[BP-002]Welcat ウェルキャット PRO GEAR バッテリーセル交換 関連情報
ウェルキャット(Welcat)のハンディターミナル「PRO GEAR」シリーズと、その専用バッテリー「BP-002」に関する関連情報・維持管理のポイントをガイド調にまとめました。業務で安定して運用するための参考情報としてお役立てください。

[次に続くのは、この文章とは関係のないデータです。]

(** C4 (amended): when every model response lacks currencyCode,
    validation fails with a Zod error whose issues name [currencyCode],
    the run fails (at insertExpenseRecord, where the rejected step-4
    promise is awaited), no expenses row is inserted, and the ledger entry
    created by step 2 stays [pending]. *)
Theorem C4_missing_currency_run_fails pe pt env ai raw st e a c :
  pe raw = Some e -> from_address e = Some a ->
  count_message (messageId e) st = 0 ->
  extract_text pt env e = Some c ->
  (forall p k, exists fs, ai p k = Some (JObj fs) /\ obj_get fs "currencyCode" = None) ->
  exists issues,
    run pe pt env ai raw st =
      (Failed "insertExpenseRecord" (ZodError issues), recorded_store st e a) /\
    In ["currencyCode"] (issue_keys issues) /\
    expenses (recorded_store st e a) = expenses st /\
    option_map le_status (find_ledger (messageId e) (recorded_store st e a)) = Some pending.
Proof.
  intros Hp Hf Hc Hx Hai.
  destruct (Hai (build_prompt (contentForAi c)) 0) as [fs0 [A0 C0]].
  destruct (parse_missing_currency fs0 C0) as [is0 [P0 _]].
  destruct (Hai (build_prompt (contentForAi c)) 1) as [fs1 [A1 C1]].
  destruct (parse_missing_currency fs1 C1) as [is1 [P1 K1]].
  exists is1.
  set (st' := recorded_store st e a).
  set (rec := mkInitialRecord (Some (seq_ledger st + 1)%Z) true).
  assert (E1 : step_do defaultConfig (parse_body pe raw) st = (Ok e, st, 1))
    by (unfold step_do, parse_body; simpl; rewrite Hp; reflexivity).
  assert (E3 : step_do defaultConfig (extract_body pt env e) st' = (Ok c, st', 1))
    by (unfold step_do, extract_body; simpl; rewrite Hx; reflexivity).
  assert (E4 : step_do defaultConfig (ai_body ai (Ok c)) st' =
               (Throw (ZodError is1), st', 2))
    by (unfold step_do, ai_body; simpl; rewrite A0, P0; simpl; rewrite A1, P1;
        reflexivity).
  assert (E5 : step_do defaultConfig (insert_body (Throw (ZodError is1)) rec) st' =
               (Throw (ZodError is1), st', 2)) by reflexivity.
  unfold run. rewrite E1, (record_step_fresh st e a Hf Hc). fold st' rec.
  rewrite E3, E4, E5.
  split; [reflexivity|]. split; [exact K1|]. split; [reflexivity|].
  apply find_ledger_recorded; exact Hc.
Qed.

Lemma C4_missing_currency_run_fails_witness :
  exists issues,
    run (parse_as body_email) sample_pdf sample_env (response_of no_currency_fields) []
        (seed_store 0) =
      (Failed "insertExpenseRecord" (ZodError issues),
       recorded_store (seed_store 0) body_email "billing@acme.com") /\
    In ["currencyCode"] (issue_keys issues) /\
    expenses (recorded_store (seed_store 0) body_email "billing@acme.com") =
      expenses (seed_store 0) /\
    option_map le_status (find_ledger (messageId body_email)
      (recorded_store (seed_store 0) body_email "billing@acme.com")) = Some pending.
Proof.
  apply (C4_missing_currency_run_fails (parse_as body_email) sample_pdf sample_env
           (response_of no_currency_fields) [] (seed_store 0) body_email
           "billing@acme.com" (mkExtracted "Invoice from Acme $42 USD" Body_src));
    [reflexivity | reflexivity | reflexivity | vm_compute; reflexivity |].
  intros p k. exists no_currency_fields. split; reflexivity.
Defined.

(** C5 (counterexample): a response whose category is not one of the
    eight labels passes [ExpenseSchema] unchanged. *)
Lemma C5_unlisted_category_accepted :
  existsb (String.eqb "Groceries") validCategories = false /\
  ExpenseSchema_parse (JObj groceries_fields) =
    inr (mkExpense "Acme" "05-03-2025" 42 "USD" "Groceries" (Some "Weekly shop")).
Proof. split; vm_compute; reflexivity. Qed.
(** [generateGrid_random] places the same number of cells of every
    fixed-feature label: a fifth of the cells, divided by the number of
    labels, both quotients rounded down. *)
Theorem generateGrid_random_features g agentPercentages tape g' tape' :
  shaped ROWS COLS g →
  generateGrid_random ROWS COLS random_shuffle g agentPercentages tape = Ok (g', tape') →
  shaped ROWS COLS g' ∧
  ∀ t, t ∈ landUseTypes →
    Z.of_nat (count_label t g') = features_per_type (ROWS * COLS).
Proof.
  intros Hs H.
  destruct (generateGrid_random_stages _ _ _ _ _ Hs H)
    as (g2 & agentCounts & l & m & _ & P1 & _ & _ & _ & Hl & Hs' & _ & P2 & _).
  split; [done|]. intros t Ht.
  assert (EMPTY ≠ t) as Hne.
  { intros <-. apply list_elem_of_In in Ht. simpl in Ht. intuition discriminate. }
  apply (filter_Permutation (λ c, c = t)), Permutation_length in P1, P2.
  rewrite !filter_app, !length_app in P1, P2.
  rewrite !filter_label_replicate, count_features, !decide_False, decide_True in P1
    by done.
  rewrite filter_label_replicate, decide_False in P2 by done.
  rewrite (count_absent t (take m l)) in P2.
  - destruct (decide (EMPTY = t)); [done|].
    unfold count_label. pose proof (features_per_type_nonneg (ROWS * COLS)). lia.
  - intros Hin%subseteq_take. apply (agent_not_feature t); [|done].
    by apply (proj1 (Forall_forall _ _) Hl).
Qed.

(** The agents [generateGrid_random] places. The fixed features take
    [4 * features_per_type] cells; the shares are taken of the cells that
    remain, each rounded down; and nothing makes up for the rounding: when the
    whole parts add up to less than the cells that remain, the difference
    stays empty. *)
Theorem generateGrid_random_agents g agentPercentages tape g' tape' :
  0 ≤ ROWS → 0 ≤ COLS →
  shaped ROWS COLS g →
  generateGrid_random ROWS COLS random_shuffle g agentPercentages tape = Ok (g', tape') →
  let available := ROWS * COLS - 4 * features_per_type (ROWS * COLS) in
  ∃ n : CellType → Z,
    (∀ t, t ∈ agentTypes →
       int_of_double (default 0%float (agentPercentages !! t)
                      * double_of_int available)%float = Ok (n t) ∧ 0 ≤ n t) ∧
    let total := foldr (λ t s, n t + s) 0 agentTypes in
    Z.of_nat (length (agents g')) = Z.min total available ∧
    Z.of_nat (count_label EMPTY g') = available - Z.min total available ∧
    (total ≤ available →
     agents g' ≡ₚ agentTypes ≫= (λ t, replicate (Z.to_nat (n t)) t)).
Proof.
  intros HR HC Hs H available.
  destruct (generateGrid_random_stages _ _ _ _ _ Hs H)
    as (g2 & agentCounts & l & m & Hs2 & P1 & Hcounts & Hpos & Hl & Hagents & Hs' & Hm
        & P2 & Hfull).
  pose proof (features_per_type_nonneg (ROWS * COLS)) as Hk.
  set (k := Z.to_nat (features_per_type (ROWS * COLS))) in *.
  (* the cells of [g2] *)
  assert (Z.of_nat k = features_per_type (ROWS * COLS)) as Hkz by (unfold k; lia).
  pose proof (Permutation_length P1) as Hlen.
  rewrite !length_app, !length_replicate in Hlen.
  rewrite (length_bind_const _ k) in Hlen by (intros; apply length_replicate).
  change (length landUseTypes) with 4%nat in *.
  pose proof (Permutation_length (filter_Permutation (λ c, c = EMPTY) _ _ P1)) as HE.
  rewrite !filter_app, !length_app, !filter_label_replicate, count_features in HE.
  assert (EMPTY ∉ landUseTypes) as Hnot.
  { intros Hin%list_elem_of_In. simpl in Hin. intuition discriminate. }
  rewrite !decide_True, decide_False in HE by done.
  destruct (decide (EMPTY = EMPTY)); [|done].
  pose proof (filter_length_split (λ c, c = EMPTY) (λ c, c ≠ EMPTY) (concat g2)
                ltac:(done)) as Hsplit.
  assert (ROWS * COLS
          - Z.of_nat (length (filter (λ c, c ≠ EMPTY) (concat g2))) = available) as Hav.
  { unfold available. lia. }
  rewrite Hav in Hcounts.
  pose proof (agent_counts_ok _ _ _ Hcounts) as Hn.
  exists (λ t, default 0 (agentCounts !! t)). split; [by auto|].
  intros total. subst total. rewrite <- length_requested by done.
  rewrite <- (Permutation_length Hl).
  (* the cells of [g'] *)
  pose proof (Permutation_length (filter_Permutation (λ c, c = EMPTY) _ _ P2)) as HE'.
  rewrite !filter_app, !length_app, !filter_label_replicate in HE'.
  rewrite !decide_True in HE' by done.
  try (destruct (decide (EMPTY = EMPTY)); [|done]).
  rewrite (count_absent EMPTY (take m l)) in HE'.
  2: { intros Hin%subseteq_take. apply (proj1 (Forall_forall _ _) Hagents) in Hin.
       apply list_elem_of_In in Hin. simpl in Hin. intuition discriminate. }
  assert (agents g2 = []) as Hg2.
  { apply Permutation_nil_r. unfold agents.
    pose proof (filter_Permutation (λ c, is_agent c) _ _ P1) as HP.
    rewrite !filter_app, !agents_replicate_EMPTY, agents_features in HP. by simpl in HP. }
  assert (agents g' ≡ₚ take m l) as Hg'.
  { unfold agents. pose proof (filter_Permutation (λ c, is_agent c) _ _ P2) as HP.
    rewrite !filter_app, agents_replicate_EMPTY in HP. simpl in HP.
    fold (agents g2) in HP. rewrite Hg2, app_nil_r in HP. rewrite HP.
    rewrite agents_all; [done|]. by apply Forall_take. }
  assert (m = Nat.min (length l) (Z.to_nat available)) as Hmin.
  { destruct (decide (m < length l)%nat) as [Hlt|Hge].
    - rewrite (count_absent EMPTY (concat g')) in HE'
        by (intros Hin; by apply (Hfull Hlt EMPTY Hin)).
      unfold available. nia.
    - unfold available. nia. }
  split_and!.
  - rewrite Hg', length_take_le by done. lia.
  - unfold count_label, available. nia.
  - intros Hfit. rewrite Hg', take_ge, Hl; [done|]. lia.
Qed.
(** How many of the offered executions were answered [ACCEPTED]. *)
Definition accepted_count {OM : Type} `{!OfferManagerAPI OM}
    (offered : list (QueuedJobExecution * Z)) : Z :=
  Z.of_nat (length (List.filter (fun p => snd p =? ACCEPTED) offered)).

(** Asking the offer manager about each execution of a list in turn: the
    answers, and the manager left behind. *)
Fixpoint ask_in_turn {OM : Type} `{!OfferManagerAPI OM}
    (job_exes : list QueuedJobExecution) (om : OM) : list (QueuedJobExecution * Z) * OM :=
  match job_exes with
  | [] => ([], om)
  | job_exe :: rest =>
      let answered := ask_in_turn rest (snd (consider_new_job_exe job_exe om)) in
      ((job_exe, fst (consider_new_job_exe job_exe om)) :: fst answered, snd answered)
  end.

(** The outside calls of [tries] consecutive tries of the scheduling query,
    all but the last followed by their wait. *)
Fixpoint retry_log (job_executions : list QueuedJobExecution) (tries : nat)
    (delay max_ms_delay : Z) : list Event :=
  match tries with
  | O => []
  | S O => [ScheduleJobExecutions job_executions]
  | S n =>
      ScheduleJobExecutions job_executions :: RetryDelay delay
        :: retry_log job_executions n (Z.min (2 * delay) max_ms_delay) max_ms_delay
  end.

(** The waits, the scheduling queries and the launches in a run of calls. *)
Definition retry_delays (es : list Event) : list Z :=
  omap (fun e => match e with RetryDelay ms => Some ms | _ => None end) es.

Definition schedule_calls (es : list Event) : list (list QueuedJobExecution) :=
  omap (fun e => match e with ScheduleJobExecutions b => Some b | _ => None end) es.

Definition launches (es : list Event) : list (list string * list (option Task)) :=
  omap (fun e => match e with LaunchTasks o t => Some (o, t) | _ => None end) es.
(** * glide, package [repo]: the installer (repo/installer.go)

    A shallow embedding of [Installer.Install], [Installer.Checkout],
    [Installer.Update], [ConcurrentUpdate], [allPackages], [depsFromPackages]
    and the [MissingPackageHandler], with the properties the design document
    states about them.

    Layout: data model, the dependency aggregator, the effect monad and the
    external collaborators, the missing-package handler, the worker pool as
    an interleaving transition system, the installer operations, and then
    the theorems. *)

From Stdlib Require Import Ascii.
From stdpp Require Import gmap strings list fin_maps.


(** ** Data model (package cfg, as far as installer.go reads and writes it) *)

(** Go's [error] interface; only its message is ever used (formatted by
    [msg.Warn] / [msg.Die]). *)
Definition error := string.

(** [cfg.Dependency]: the fields installer.go touches. *)
Record Dependency := mkDependency {
  Name : string;
  Reference : string;
  Repository : string;
  VcsType : string;
  Subpackages : list string;
  Arch : list string;
  Os : list string
}.

(** [cfg.Lock]: one entry of a lock file. *)
Record Lock := mkLock {
  LName : string;
  LVersion : string;
  LRepository : string;
  LVcsType : string;
  LSubpackages : list string;
  LArch : list string;
  LOs : list string
}.

(** [cfg.Lockfile]. *)
Record Lockfile := mkLockfile {
  LHash : string;
  LImports : list Lock;
  LDevImports : list Lock
}.

(** [cfg.Config]. *)
Record Config := mkConfig {
  CName : string;
  Imports : list Dependency;
  DevImports : list Dependency
}.

(** [Installer]. *)
Record Installer := mkInstaller {
  Force : bool;
  Home : string;
  UseCache : bool;
  UseCacheGopath : bool;
  UseGopath : bool;
  UpdateVendored : bool;
  DeleteUnused : bool
}.

#[global] Instance Dependency_eq_dec : EqDecision Dependency.
Proof. solve_decision. Defined.

(** ** The dependency aggregator: [depsFromPackages]

    The Go code keeps a map [seen] from repository root to a pointer
    [*cfg.Dependency] and a slice [deps] of the same pointers; the second
    branch of the loop mutates a Dependency through the map, and the change
    is visible through the slice.  The embedding keeps that sharing: a heap
    of Dependency cells addressed by their index, [seen] and [deps] both
    holding addresses. *)

(** [&cfg.Dependency{Name: rr, Subpackages: subpkg}]: every other field has
    Go's zero value. *)
Definition new_dep (rr : string) (subpkg : list string) : Dependency :=
  {| Name := rr; Reference := ""; Repository := ""; VcsType := "";
     Subpackages := subpkg; Arch := []; Os := [] |}.

(** [d.Subpackages = append(d.Subpackages, sp)]. *)
Definition append_subpackage (sp : string) (d : Dependency) : Dependency :=
  {| Name := Name d; Reference := Reference d; Repository := Repository d;
     VcsType := VcsType d; Subpackages := Subpackages d ++ [sp];
     Arch := Arch d; Os := Os d |}.

Record agg_state := mkAgg {
  heap : list Dependency;      (* the allocated Dependency cells *)
  seen : gmap string nat;      (* seen : map[string]*cfg.Dependency *)
  deps : list nat              (* deps : []*cfg.Dependency *)
}.

Definition agg_init : agg_state :=
  {| heap := []; seen := ∅; deps := [] |}.

Section Aggregator.
(** [util.NormalizeName] lives in another package of the repository; the
    aggregator is parametric in it. *)
Variable NormalizeName : string → string * string.

(** One iteration of [for _, p := range pkgs]. *)
Definition agg_step (st : agg_state) (p : string) : agg_state :=
  let '(rr, sp) := NormalizeName p in
  match seen st !! rr with
  | None =>
      let subpkg := if decide (sp = "") then [] else [sp] in
      let dd := length (heap st) in
      {| heap := heap st ++ [new_dep rr subpkg];
         seen := <[rr := dd]> (seen st);
         deps := deps st ++ [dd] |}
  | Some ptr =>
      if decide (sp = "") then st
      else {| heap := alter (append_subpackage sp) ptr (heap st);
              seen := seen st;
              deps := deps st |}
  end.

Definition agg_run (pkgs : list string) : agg_state :=
  foldl agg_step agg_init pkgs.

(** The returned slice, read through its pointers. *)
Definition depsFromPackages (pkgs : list string) : list Dependency :=
  let st := agg_run pkgs in
  omap (λ ptr, heap st !! ptr) (deps st).

(** *** Specification-side vocabulary *)

Definition root_of (p : string) : string := (NormalizeName p).1.
Definition suffix_of (p : string) : string := (NormalizeName p).2.

(** The non-empty sub-package suffixes of the paths whose root is [r], in
    input order, repetitions kept. *)
Definition suffixes_for (r : string) (pkgs : list string) : list string :=
  omap (λ p, if decide (root_of p = r)
             then (if decide (suffix_of p = "") then None else Some (suffix_of p))
             else None) pkgs.
End Aggregator.

(** The distinct elements of a list, each at the place of its first
    appearance. *)
Fixpoint first_seen (l : list string) : list string :=
  match l with
  | [] => []
  | x :: l' => x :: filter (λ y, y ≠ x) (first_seen l')
  end.

(** ** Effects

    installer.go acts on the file system and the network (through the VCS
    primitives), writes messages (package msg), may end the process
    ([msg.Die]) and starts goroutines.  A run is a function on a [World]:
    the state of the file system, the trace of observable events so far
    (messages and calls of the VCS primitives, oldest first), and the
    choices the Go scheduler is going to make. *)

Inductive level := LInfo | LWarn | LDebug | LError.

Inductive Event :=
| EvMsg (lv : level) (format : string) (args : list string)
| EvGet (d : Dependency) (dest home : string) (cache cacheGopath useGopath : bool)
| EvUpdate (d : Dependency) (vend : string) (i : Installer).

Record World (FS : Type) := mkWorld {
  w_fs : FS;
  w_trace : list Event;
  w_sched : list nat
}.
Arguments mkWorld {FS} _ _ _.
Arguments w_fs {FS} _.
Arguments w_trace {FS} _.
Arguments w_sched {FS} _.

(** The world [w] after the events [evs]. *)
Definition with_events {FS} (w : World FS) (evs : list Event) : World FS :=
  {| w_fs := w_fs w; w_trace := w_trace w ++ evs; w_sched := w_sched w |}.

(** How a call ends. *)
Inductive Outcome (A : Type) :=
| Returned (a : A)          (* the function returns [a] *)
| Died                      (* msg.Die: the message is written, the process exits *)
| Deadlocked.               (* every goroutine is blocked *)
Arguments Returned {A} _.
Arguments Died {A}.
Arguments Deadlocked {A}.

(** The dependencies handed to [VcsUpdate] / [VcsGet], in call order. *)
Definition updates_of (t : list Event) : list Dependency :=
  omap (λ e, match e with EvUpdate d _ _ => Some d | _ => None end) t.

Definition gets_of (t : list Event) : list (Dependency * string) :=
  omap (λ e, match e with EvGet d dest _ _ _ _ => Some (d, dest) | _ => None end) t.

(** ** The transitive resolver, seen from installer.go

    [dependency.Resolver.ResolveAll] walks the import graph and, while it
    walks, calls back into the handler installed in [res.Handler].  It is a
    strategy: it either answers, or asks the handler about a package and
    goes on from the handler's reply and the file system the handler left. *)

Inductive Walk (FS : Type) :=
| Answer (packages : list string) (err : option error)
| AskNotFound (pkg : string) (k : bool * option error → FS → Walk FS)
| AskOnGopath (pkg : string) (k : bool * option error → FS → Walk FS).
Arguments Answer {FS} _ _.
Arguments AskNotFound {FS} _ _.
Arguments AskOnGopath {FS} _ _.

1. 「PRO GEAR」および「BP-002」の基本スペック
お持ちのバッテリーは、ハンディターミナル(データ収集端末)として流通していた「PRO GEAR」シリーズの専用電源です。
- バッテリー型番: BP-002
- 公称電圧: 3.7V
- 公称容量: 1850mAh
- 電池の種類: リチウムイオン二次電池(Li-ion)
【豆知識】リチウムイオン電池の特徴 メモリー効果(使い切らずに充電すると容量が減る現象)がほぼないため、業務の合間に継ぎ足し充電をしても問題ありません。ただし、過放電(空っぽのまま長期間放置)には弱いという特性があります。
2. 現在の主なバッテリー入手・維持方法
「PRO GEAR」シリーズは発売から時間が経過しているため、メーカー純正の「新品バッテリーパック単品」での市場流通は非常に少なくなっています。現在、現場でこの端末を維持・運用するためには以下の方法が主流です。
① バッテリー・リフレッシュサービス(セル交換)の利用
現在、最も確実でコストパフォーマンスが高い方法として、多くの企業が「リフレッシュ(お預かり再生)サービス」を利用しています。
- 仕組み: 今お持ちの「BP-002」の古い外側のプラスチックケースや基盤を再利用し、中身の電池(セル)だけを新品の国産セル等に交換して手元に戻してくれるサービスです。
- メリット: 廃番になったバッテリーでも新品同様の容量(1850mAh)に復活させることができ、互換品を丸ごと買うよりも安全性が高いとされています。費用はおおよそ 8,000円〜10,000円前後が相場です。
② 互換バッテリーの探求
サードパーティ製の互換バッテリーが市場に出ることもありますが、ハンディターミナル用は流通量が少ないため、「BP-002 互換」として販売されているケースは稀です。基本的には上記のリフレッシュサービスを検討するのが現実的です。
3. 現場で長持ちさせるための運用ガイド(寿命を延ばすコツ)
リチウムイオン電池を1日でも長く、安全に使うための3大鉄則です。
- 「完全放電」状態で放置しない 端末を使わずに長期間デスクの引き出しなどに眠らせる場合、電池が切れた状態で放置すると「過放電」となり、二度と充電できなくなる(眠ってしまう)原因になります。保管する際は 50%程度の充電量 にしておくのがベストです。
- 極端な高温・低温を避ける リチウムイオン電池は熱に弱いです。夏場のトラックのダッシュボードや、直射日光の当たる窓際に端末を放置すると、バッテリーが膨張したり、寿命が著しく縮まったりします(動作適正温度はおおむね 0℃〜40℃ 付近です)。
- 充電器の接点を定期的に清掃する 「充電がうまく始まらない」「満充電になるのが異常に早い」といったトラブルの多くは、本体やバッテリー底面にある金属接点の汚れ(皮脂や埃)が原因です。乾いた綿棒などで優しく拭き取ってあげると、充電効率が安定します。